Amicus brief in FMI v. Argus Leader |
Plaintiff below, Respondent Argus Leader Media publishes the Argus Leader, the largest-circulation newspaper in South Dakota, based in Sioux Falls, and a member of the USA Today newspaper network. In investigation of federal food subsidies, the Leader invoked the FOIA to find out how much taxpayer money is paid by the U.S. Department of Agriculture (USDA) to individual food retailers. The USDA refused on a number of grounds, including exemption 4. Joining the USDA in resisting disclosure is a trade association of food retailers, Petitioner Food Marketing Institute (FMI).
The Eighth Circuit, per U.S. Circuit Judge Jane L. Kelly, upheld the trial court's ruling in favor of the newspaper. Argus Leader Media v. USDA, 889 F.3d 914 (8th Cir. 2018). The court wrote:
Applying the law to the facts, we find no basis for reversal. The trial evidence showed that the grocery industry is highly competitive, but is already rich with publically-available data that market participants (and prospective market entrants) use to model their competitors' sales. The evidence shows that releasing the contested data is likely to make these statistical models marginally more accurate. But the evidence does not support a finding that this marginal improvement in accuracy is likely to cause substantial competitive harm. The USDA's evidence showed only that more accurate information would allow grocery retailers to make better business decisions.
On appeal (No. 18-481: SCOTUSblog, Oyez), the parties dispute how to interpret exemption 4. The Eighth Circuit followed the lead of the U.S. Supreme Court to define "confidential" as risking "substantial competitive harm." Even within that test, lower courts have divided over the requisite degree of certainty to bring the exemption into play, from the reasonable possibility of advantage to a competitor to a near certainty that economic loss will result. FMI would instead prefer that the Court embrace a much broader exemption: what FMI calls the "ordinary meaning" of the word "confidential," that is, simply, exempting from disclosure information that a company has not disclosed.
I signed on in support of Argus Leader Media to an Amicus Brief of FOIA and First Amendment Scholars, organized by the First Amendment Clinic at Cornell Law School, by students under the leadership of faculty including Assistant Director Cortelyou C. Kenney, and for my part via FOIA expert Professor Margaret Kwoka at the University of Denver Sturm College of Law. The brief asserts:
Petitioner [FMI] argues for sweeping changes to FOIA’s test for disclosure of confidential commercial information under Exemption 4 used by all Courts of Appeals for the past forty-four years, beginning with National Parks in 1974. Acknowledging that FOIA does not define the term “confidential,” the National Parks court held that the statute requires disclosure— notwithstanding a claim that the withheld records are confidential commercial information—absent a showing of either (1) impairment of the government’s ability to obtain necessary information in the future; or, as relevant here, (2) infliction of substantial competitive harm to the information submitter. 498 F.2d 765, 770 (D.C. Cir. 1974). That test has withstood the test of time. Any change should come from Congress, rather than this Court, because of the unusual context of FOIA, and the unusual context of this case.

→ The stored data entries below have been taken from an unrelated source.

Lemma os_error_class (errno : Z) :
  Py.exc_type (Py.os_error errno) <> Py.ValueError
  /\ Py.derives_from_Exception (Py.exc_type (Py.os_error errno)) = true.
Proof.
  unfold Py.os_error. cbn [Py.exc_type].
  split;
    repeat match goal with
           | |- context [match ?x with _ => _ end] => destruct x
           end; (discriminate || reflexivity).
Qed.

(* ===================================================================== *)
(** ** The session path of [validate_session] *)
(* ===================================================================== *)

(** C5 (as amended).  When [is_dir()] answers [False] on the session path,
    which is the case when the path names nothing and when it names
    something other than a directory, [validate_session] raises at once,
    after at most the one [is_dir] query, and [validate_raw_session] is
    never called.  The exception is a [ValueError] when the processing
    level is ["raw"]; with any other level it is the [NotImplementedError]
    of the first guard.  When [os.stat] fails on the path with an error
    that [is_dir()] does not swallow (a name that is too long, a
    directory that may not be searched), the command at level ["raw"] with
    a modality selected raises that [OSError] instead, and validates
    nothing either. *)
Theorem validate_session_rejects_bad_path (w : World) (p : Path)
    (subject_name processing_level : string) (b e v : bool) :
  names_a_node w (absolute w p) = false
  \/ names_a_directory w (absolute w p) = false ->
  let run := validate_session w p subject_name processing_level b e v in
  validated (trace run) = []
  /\ trace run `prefix_of` [EvIsDir (absolute w p)]
  /\ (processing_level <> "raw" -> result run = Raise only_raw_supported)
  /\ (processing_level = "raw" ->
      stat_raises w (absolute w p) = None
      \/ (b = false /\ e = false /\ v = false) ->
      exists msg, result run = Raise (Py.exc Py.ValueError msg))
  /\ (processing_level = "raw" ->
      b = true \/ e = true \/ v = true ->
      forall ex,
        stat_raises w (absolute w p) = Some ex ->
        result run = Raise ex /\ Py.exc_type ex <> Py.ValueError).
Proof.
  intros Hbad run. subst run. apply not_a_directory in Hbad.
  destruct (String.eqb_spec processing_level "raw") as [-> | Hne].
  - rewrite validate_session_raw, Hbad.
    destruct (Py.all [negb b; negb e; negb v]) eqn:Hall.
    + cbn. split; [reflexivity|]. split; [apply prefix_nil|].
      split; [congruence|]. split; [intros _ _; eexists; reflexivity|].
      intros _ Hflag. rewrite (some_flag_on _ _ _ Hflag) in Hall.
      discriminate.
    + destruct (stat_raises w (absolute w p)) as [ex|] eqn:Hstat; cbn.
      * split; [reflexivity|]. split; [reflexivity|].
        split; [congruence|]. split.
        -- intros _ [Hnone | (-> & -> & ->)]; discriminate.
        -- intros _ _ ex' [= <-]. split; [reflexivity|].
           apply stat_raises_os_error in Hstat as (n & _ & Hn & ->).
           apply os_error_class.
      * split; [reflexivity|]. split; [reflexivity|].
        split; [congruence|].
        split; [intros _ _; eexists; reflexivity | discriminate].
  - rewrite (validate_session_not_raw _ _ _ _ _ _ _ Hne). cbn.
    split; [reflexivity|]. split; [apply prefix_nil|].
    split; [reflexivity|]. split; congruence.
Qed.

Lemma validate_session_rejects_bad_path_witness :
  names_a_directory (Lab.world Lab.monday_incomplete)
    (absolute (Lab.world Lab.monday_incomplete) Lab.notes) = false
  /\ exists msg,
       result (validate_session (Lab.world Lab.monday_incomplete) Lab.notes
                 "M017" "raw" true true true)
         = Raise (Py.exc Py.ValueError msg).
Proof.
  assert (Hfile : names_a_directory (Lab.world Lab.monday_incomplete)
                    (absolute (Lab.world Lab.monday_incomplete) Lab.notes)
                  = false) by reflexivity.
  split; [exact Hfile|].
  exact (proj1 (proj2 (proj2 (proj2
           (validate_session_rejects_bad_path
              (Lab.world Lab.monday_incomplete) Lab.notes "M017" "raw"
              true true true (or_intror Hfile)))))
           eq_refl (or_introl eq_refl)).
Defined.

(** C5, as stated, fails.  The processing level is tested before the
    session path: on a path that does not exist, at level ["processed"],
    the command raises [NotImplementedError].  And [is_dir()] raises what
    [os.stat] raises, unless it is one of four errors: a name of 256
    letters does not exist, and at level ["raw"] it gets
    [OSError(36, "File name too long")].  Neither is a [ValueError]. *)
Lemma validate_session_rejects_bad_path_counterexample :
  let w := Lab.world Lab.monday_incomplete in
  names_a_node w (absolute w (of_string "nowhere")) = false
  /\ validate_session w (of_string "nowhere") "M017" "processed"
       true true true
     = ([], Raise (Py.exc Py.NotImplementedError
                     "Sorry, only raw data is supported for now."))
  /\ Py.NotImplementedError <> Py.ValueError
  /\ names_a_node w (absolute w Lab.too_long) = false
  /\ result (validate_session w Lab.too_long "M017" "raw" true true true)
     = Raise (Py.mk_exn Py.OSError
                [Py.PInt 36; Py.PStr "File name too long"])
  /\ Py.OSError <> Py.ValueError.
Proof.
  cbv zeta. split; [reflexivity|]. split; [reflexivity|].
  split; [discriminate|]. split; [vm_compute; reflexivity|].
  split; [vm_compute; reflexivity | discriminate].
Qed.

(** C10 (as amended).  In [validate_session] and [rename_videos] the
    branch that raises [ValueError("Session path does not exist.")] is
    never taken: [exists()] is only asked of a path on which [is_dir()]
    has just answered [True], so it answers [True]; a run that does end
    with that exception ends right after the collaborator call it came
    out of.  A session path on which [is_dir()] answers [False], one that
    does not exist included, gets
    [ValueError("Session path must be a directory.")] in every run that
    comes as far as the path checks: at level ["raw"], and for
    [validate_session] with a modality selected.  A path on which
    [os.stat] fails with an error that [is_dir()] raises gets that error
    there. *)
Theorem does_not_exist_is_unreachable (w : World) (p : Path)
    (subject_name processing_level : string) (b e v verbose : bool) :
  let vs := validate_session w p subject_name processing_level b e v in
  let rv := rename_videos w p subject_name processing_level verbose in
  (forall q, In (EvExists q) (trace vs) ->
             names_a_node w q = true /\ stat_raises w q = None)
  /\ (forall q, In (EvExists q) (trace rv) ->
                names_a_node w q = true /\ stat_raises w q = None)
  /\ (result vs = Raise does_not_exist ->
      exists t c, trace vs = t ++ [EvValidate c])
  /\ (result rv = Raise does_not_exist ->
      exists t, trace rv = t ++ [EvRename (absolute w p) subject_name verbose])
  /\ (names_a_directory w (absolute w p) = false ->
      stat_raises w (absolute w p) = None ->
      (b = true \/ e = true \/ v = true ->
       validate_session w p subject_name "raw" b e v
         = ([EvIsDir (absolute w p)], Raise must_be_a_directory))
      /\ rename_videos w p subject_name "raw" verbose
         = ([EvIsDir (absolute w p)], Raise must_be_a_directory))
  /\ (forall ex,
         stat_raises w (absolute w p) = Some ex ->
         (b = true \/ e = true \/ v = true ->
          validate_session w p subject_name "raw" b e v
            = ([EvIsDir (absolute w p)], Raise ex))
         /\ rename_videos w p subject_name "raw" verbose
            = ([EvIsDir (absolute w p)], Raise ex)).
Proof.
  cbv zeta.
  assert (Hvs : forall pl,
             (forall q, In (EvExists q)
                          (trace (validate_session w p subject_name pl b e v)) ->
                        names_a_node w q = true /\ stat_raises w q = None)
             /\ (result (validate_session w p subject_name pl b e v)
                   = Raise does_not_exist ->
                 exists t c, trace (validate_session w p subject_name pl b e v)
                             = t ++ [EvValidate c])).
  { intros pl. destruct (String.eqb_spec pl "raw") as [-> | Hne].
    - rewrite validate_session_raw.
      destruct (Py.all _); [cbn; split; [tauto | discriminate]|].
      destruct (stat_raises w (absolute w p)) as [ex|] eqn:Hstat.
      + cbn. split; [intros q [Hq | []]; discriminate|].
        intros [= ->].
        apply stat_raises_os_error in Hstat as (n & _ & _ & Hn).
        symmetry in Hn. apply os_error_not_a_guard_error in Hn. destruct Hn.
      + destruct (names_a_directory w (absolute w p)) eqn:Hdir; cbn.
        * split.
          -- intros q [Hq | [Hq | [Hq | []]]]; try discriminate.
             injection Hq as <-.
             split; [apply directory_is_node, Hdir | exact Hstat].
          -- intros _. exists [EvIsDir (absolute w p); EvExists (absolute w p)].
             eexists. reflexivity.
        * split; [intros q [Hq | []]; discriminate | discriminate].
    - rewrite (validate_session_not_raw _ _ _ _ _ _ _ Hne). cbn.
      split; [tauto | discriminate]. }
  assert (Hrv : forall pl,
             (forall q, In (EvExists q)
                          (trace (rename_videos w p subject_name pl verbose)) ->
                        names_a_node w q = true /\ stat_raises w q = None)
             /\ (result (rename_videos w p subject_name pl verbose)
                   = Raise does_not_exist ->
                 exists t, trace (rename_videos w p subject_name pl verbose)
                           = t ++ [EvRename (absolute w p) subject_name verbose])).
  { intros pl. destruct (String.eqb_spec pl "raw") as [-> | Hne].
    - rewrite rename_videos_raw.
      destruct (stat_raises w (absolute w p)) as [ex|] eqn:Hstat.
      + cbn. split; [intros q [Hq | []]; discriminate|].
        intros [= ->].
        apply stat_raises_os_error in Hstat as (n & _ & _ & Hn).
        symmetry in Hn. apply os_error_not_a_guard_error in Hn. destruct Hn.
      + destruct (names_a_directory w (absolute w p)) eqn:Hdir; cbn.
        * split.
          -- intros q [Hq | [Hq | [Hq | []]]]; try discriminate.
             injection Hq as <-.
             split; [apply directory_is_node, Hdir | exact Hstat].
          -- intros _. exists [EvIsDir (absolute w p); EvExists (absolute w p)].
             reflexivity.
        * split; [intros q [Hq | []]; discriminate | discriminate].
    - rewrite (rename_videos_not_raw _ _ _ _ _ Hne). cbn.
      split; [tauto | discriminate]. }
  split; [apply Hvs|]. split; [apply Hrv|].
  split; [apply Hvs|]. split; [apply Hrv|].
  split.
  - intros Hdir Hstat. split.
    + intros Hflag.
      rewrite validate_session_raw, (some_flag_on _ _ _ Hflag), Hstat, Hdir.
      reflexivity.
    + rewrite rename_videos_raw, Hstat, Hdir. reflexivity.
  - intros ex Hstat. split.
    + intros Hflag.
      rewrite validate_session_raw, (some_flag_on _ _ _ Hflag), Hstat.
      reflexivity.
    + rewrite rename_videos_raw, Hstat. reflexivity.
Qed.

(** C10, as stated, fails in its second half: a session path that does not
    exist does not always get
    [ValueError("Session path must be a directory.")].  The guards that
    come first answer before the path is looked at, and a name that is too
    long makes [is_dir()] itself raise. *)
Lemma does_not_exist_is_unreachable_counterexample :
  let w := Lab.world Lab.monday_incomplete in
  names_a_node w (absolute w (of_string "nowhere")) = false
  /\ result (validate_session w (of_string "nowhere") "M017" "processed"
               true true true) = Raise only_raw_supported
  /\ result (rename_videos w (of_string "nowhere") "M017" "processed" false)
     = Raise only_raw_supported
  /\ result (validate_session w (of_string "nowhere") "M017" "raw"
               false false false) = Raise nothing_to_check
  /\ names_a_node w (absolute w Lab.too_long) = false
  /\ result (rename_videos w Lab.too_long "M017" "raw" false)
     = Raise (Py.os_error 36)
  /\ only_raw_supported <> must_be_a_directory
  /\ nothing_to_check <> must_be_a_directory
  /\ Py.os_error 36 <> must_be_a_directory.
Proof.
  cbv zeta. split; [reflexivity|]. split; [reflexivity|].
  split; [reflexivity|]. split; [reflexivity|].
  split; [vm_compute; reflexivity|]. split; [vm_compute; reflexivity|].
  repeat split; discriminate.
Qed.

(* ===================================================================== *)
(** ** [upload_session] *)
(* ===================================================================== *)

(** [upload_session] at level ["raw"] with something selected: one call,
    nothing else. *)
Lemma upload_session_raw (w : World) (p : Path) (subject_name : string)
    (b e v : bool) :
  b = true \/ e = true \/ v = true ->
  upload_session w p subject_name "raw" b e v =
    ([EvUpload (mk_upload_call (absolute w p) subject_name
                  (LOCAL_PATH (config w)) (REMOTE_PATH (config w)) b e v)],
     match upload_raw_session w (absolute w p) subject_name
             (LOCAL_PATH (config w)) (REMOTE_PATH (config w)) b e v with
     | None => Return true
     | Some ex => Raise ex
     end).
Proof.
  intros Hflag. unfold upload_session, call_upload_raw_session, call.
  rewrite (some_flag_on _ _ _ Hflag).
  destruct (upload_raw_session w _ _ _ _ _ _ _); reflexivity.
Qed.

(** C6.  At level ["raw"] with at least one modality included,
    [upload_session] does one thing: it calls [upload_raw_session].  The
    trace holds no call of [validate_raw_session] and no query of the file
    system, so the session path is neither validated nor checked for
    existence; the command ends the way [upload_raw_session] ends. *)
Theorem upload_session_does_not_validate (w : World) (p : Path)
    (subject_name : string) (b e v : bool) :
  b = true \/ e = true \/ v = true ->
  let run := upload_session w p subject_name "raw" b e v in
  uploaded (trace run)
    = [mk_upload_call (absolute w p) subject_name
         (LOCAL_PATH (config w)) (REMOTE_PATH (config w)) b e v]
  /\ validated (trace run) = []
  /\ queried (trace run) = []
  /\ length (trace run) = 1
  /\ result run
     = match upload_raw_session w (absolute w p) subject_name
               (LOCAL_PATH (config w)) (REMOTE_PATH (config w)) b e v with
       | None => Return true
       | Some ex => Raise ex
       end.
Proof.
  intros Hflag run. subst run.
  rewrite (upload_session_raw _ _ _ _ _ _ Hflag).
  repeat split; reflexivity.
Qed.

Saliently, to my mind, the brief demonstrates congressional approval of the "substantial harm" test, and the FOIA ought not be reinterpreted contrary to its laudable aim of transparency.
As I have written recently in another context, the greatest threat around the world today to transparency and accountability might come from the private sector as surely as from the public sector. There should be no question as to the need to maximize transparency where the two meet. While FMI lobbies Congress and works through a Food PAC and "political education fund," certainly taxpayers are entitled to know what public subsidies are being delivered to FMI constituents.
Other signatories on the brief are: Ashutosh A. Bhagwat, Martin Luther King, Jr. Professor of Law, University of California, Davis School of Law; Michael C. Dorf, Robert S. Stevens Professor of Law,
Cornell Law School; Heidi Kitrosser, Professor of Law, University of Minnesota Law School; Seth F. Kreimer, Kenneth W. Gemmill Professor, University of Pennsylvania School of Law; Margaret B. Kwoka, Associate Professor with Tenure, University of Denver Sturm College of Law; James O’Reilly, Retired Professor, University of Cincinnati College of Law; and Nelson Tebbe, Professor of Law, Cornell Law School.